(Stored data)
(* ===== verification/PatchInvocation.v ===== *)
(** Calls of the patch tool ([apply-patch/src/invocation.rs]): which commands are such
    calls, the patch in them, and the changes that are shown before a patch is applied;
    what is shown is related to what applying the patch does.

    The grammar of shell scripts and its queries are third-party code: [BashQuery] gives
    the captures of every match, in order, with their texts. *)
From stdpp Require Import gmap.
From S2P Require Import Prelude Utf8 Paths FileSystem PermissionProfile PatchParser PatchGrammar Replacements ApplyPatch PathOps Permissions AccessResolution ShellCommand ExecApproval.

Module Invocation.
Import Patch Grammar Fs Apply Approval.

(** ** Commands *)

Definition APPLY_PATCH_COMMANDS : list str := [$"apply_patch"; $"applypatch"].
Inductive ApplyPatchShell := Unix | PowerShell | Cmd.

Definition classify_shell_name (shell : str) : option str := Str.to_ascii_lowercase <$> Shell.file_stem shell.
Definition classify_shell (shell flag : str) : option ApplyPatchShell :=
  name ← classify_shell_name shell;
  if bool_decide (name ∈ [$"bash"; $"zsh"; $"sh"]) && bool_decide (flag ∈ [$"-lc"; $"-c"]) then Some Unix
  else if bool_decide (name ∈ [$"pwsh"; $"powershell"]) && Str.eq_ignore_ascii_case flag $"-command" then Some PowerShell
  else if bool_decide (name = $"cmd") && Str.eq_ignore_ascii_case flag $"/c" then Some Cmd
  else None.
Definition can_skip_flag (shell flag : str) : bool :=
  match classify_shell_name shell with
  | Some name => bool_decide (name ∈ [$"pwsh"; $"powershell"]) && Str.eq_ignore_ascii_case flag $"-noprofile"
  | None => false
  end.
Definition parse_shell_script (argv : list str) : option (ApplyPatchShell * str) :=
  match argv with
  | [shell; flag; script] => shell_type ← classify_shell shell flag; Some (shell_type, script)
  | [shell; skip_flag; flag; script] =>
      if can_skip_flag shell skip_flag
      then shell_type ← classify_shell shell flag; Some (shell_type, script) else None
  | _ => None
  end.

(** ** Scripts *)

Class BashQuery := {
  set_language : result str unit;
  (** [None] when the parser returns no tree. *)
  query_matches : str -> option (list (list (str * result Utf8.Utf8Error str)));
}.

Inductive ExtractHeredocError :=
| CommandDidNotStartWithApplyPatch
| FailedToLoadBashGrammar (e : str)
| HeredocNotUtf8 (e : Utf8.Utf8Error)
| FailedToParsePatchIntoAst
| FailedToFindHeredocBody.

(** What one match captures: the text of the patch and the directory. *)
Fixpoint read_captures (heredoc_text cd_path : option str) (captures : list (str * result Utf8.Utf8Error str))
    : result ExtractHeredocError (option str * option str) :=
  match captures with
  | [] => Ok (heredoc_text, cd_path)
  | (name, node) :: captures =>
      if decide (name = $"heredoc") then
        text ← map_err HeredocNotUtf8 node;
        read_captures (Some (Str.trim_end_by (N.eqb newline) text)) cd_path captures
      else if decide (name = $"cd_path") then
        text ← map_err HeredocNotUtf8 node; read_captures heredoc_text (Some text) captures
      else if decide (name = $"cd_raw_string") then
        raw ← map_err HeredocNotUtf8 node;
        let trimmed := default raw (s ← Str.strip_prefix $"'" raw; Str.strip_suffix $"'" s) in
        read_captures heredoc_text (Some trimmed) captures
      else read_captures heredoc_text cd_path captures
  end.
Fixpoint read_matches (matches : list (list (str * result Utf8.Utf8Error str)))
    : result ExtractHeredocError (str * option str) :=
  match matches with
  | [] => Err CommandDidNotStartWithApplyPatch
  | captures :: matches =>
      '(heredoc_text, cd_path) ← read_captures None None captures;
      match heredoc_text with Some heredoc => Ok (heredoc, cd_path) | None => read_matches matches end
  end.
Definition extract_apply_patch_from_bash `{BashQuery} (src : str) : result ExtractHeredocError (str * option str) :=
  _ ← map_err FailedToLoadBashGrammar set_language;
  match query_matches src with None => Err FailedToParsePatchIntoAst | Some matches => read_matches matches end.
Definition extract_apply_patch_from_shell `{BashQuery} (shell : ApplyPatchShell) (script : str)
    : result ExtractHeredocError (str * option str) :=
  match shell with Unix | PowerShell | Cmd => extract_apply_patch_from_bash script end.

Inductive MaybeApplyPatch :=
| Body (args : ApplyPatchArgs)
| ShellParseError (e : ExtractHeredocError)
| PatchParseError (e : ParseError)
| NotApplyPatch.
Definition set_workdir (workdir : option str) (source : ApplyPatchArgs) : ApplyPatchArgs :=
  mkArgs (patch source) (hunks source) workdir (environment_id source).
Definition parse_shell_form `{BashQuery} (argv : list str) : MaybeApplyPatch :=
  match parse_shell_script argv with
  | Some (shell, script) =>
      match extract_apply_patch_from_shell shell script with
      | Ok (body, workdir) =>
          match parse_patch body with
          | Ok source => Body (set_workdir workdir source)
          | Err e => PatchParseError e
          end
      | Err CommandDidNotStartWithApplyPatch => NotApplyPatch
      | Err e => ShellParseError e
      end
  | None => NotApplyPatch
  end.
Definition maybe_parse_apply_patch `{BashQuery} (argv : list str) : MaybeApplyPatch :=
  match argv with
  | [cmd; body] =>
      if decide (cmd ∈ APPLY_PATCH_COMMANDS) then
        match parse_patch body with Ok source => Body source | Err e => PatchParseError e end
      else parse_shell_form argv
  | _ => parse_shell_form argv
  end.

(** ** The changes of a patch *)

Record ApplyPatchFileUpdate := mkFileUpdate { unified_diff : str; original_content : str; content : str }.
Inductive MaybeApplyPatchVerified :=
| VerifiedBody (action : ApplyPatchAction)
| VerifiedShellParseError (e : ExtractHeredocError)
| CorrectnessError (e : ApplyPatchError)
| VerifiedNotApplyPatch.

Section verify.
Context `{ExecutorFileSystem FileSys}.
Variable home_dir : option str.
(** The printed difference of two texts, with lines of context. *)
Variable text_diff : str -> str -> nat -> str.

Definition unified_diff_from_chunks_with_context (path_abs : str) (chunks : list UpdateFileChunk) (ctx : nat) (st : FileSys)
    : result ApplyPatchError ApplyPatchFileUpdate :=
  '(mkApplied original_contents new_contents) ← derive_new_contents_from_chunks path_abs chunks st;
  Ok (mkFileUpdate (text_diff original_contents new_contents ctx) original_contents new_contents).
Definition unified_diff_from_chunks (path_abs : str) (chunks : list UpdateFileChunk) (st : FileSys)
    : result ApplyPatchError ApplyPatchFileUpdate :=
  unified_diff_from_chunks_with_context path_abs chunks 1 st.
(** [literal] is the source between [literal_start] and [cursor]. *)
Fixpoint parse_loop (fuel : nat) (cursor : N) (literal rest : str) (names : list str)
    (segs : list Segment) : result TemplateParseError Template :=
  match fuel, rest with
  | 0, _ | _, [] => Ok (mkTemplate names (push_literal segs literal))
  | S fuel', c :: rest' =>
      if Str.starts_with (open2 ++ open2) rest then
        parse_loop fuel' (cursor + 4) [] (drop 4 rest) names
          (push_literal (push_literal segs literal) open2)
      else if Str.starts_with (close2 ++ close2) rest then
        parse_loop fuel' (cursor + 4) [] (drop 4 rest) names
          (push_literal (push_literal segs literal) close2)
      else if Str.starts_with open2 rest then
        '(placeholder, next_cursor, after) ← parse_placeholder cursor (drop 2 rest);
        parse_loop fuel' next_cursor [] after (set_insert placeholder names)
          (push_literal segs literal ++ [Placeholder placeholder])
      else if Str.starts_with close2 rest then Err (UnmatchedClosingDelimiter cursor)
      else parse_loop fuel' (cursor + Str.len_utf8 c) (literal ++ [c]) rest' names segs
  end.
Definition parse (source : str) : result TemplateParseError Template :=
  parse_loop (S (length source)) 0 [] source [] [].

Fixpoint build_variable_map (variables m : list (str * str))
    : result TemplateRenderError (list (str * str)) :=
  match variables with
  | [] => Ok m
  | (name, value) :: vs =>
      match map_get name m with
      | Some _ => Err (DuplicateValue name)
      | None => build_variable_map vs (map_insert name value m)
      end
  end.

(WHAT IS REQUIRED):
Return, word for word, the lines of the data above from the line with "Fixpoint read_captures (heredoc_text" through the line with "read_captures (Some (Str.trim_end_by", inclusive.

(RESPONSE TO THE TASK):
Fixpoint read_captures (heredoc_text cd_path : option str) (captures : list (str * result Utf8.Utf8Error str))
    : result ExtractHeredocError (option str * option str) :=
  match captures with
  | [] => Ok (heredoc_text, cd_path)
  | (name, node) :: captures =>
      if decide (name = $"heredoc") then
        text ← map_err HeredocNotUtf8 node;
        read_captures (Some (Str.trim_end_by (N.eqb newline) text)) cd_path captures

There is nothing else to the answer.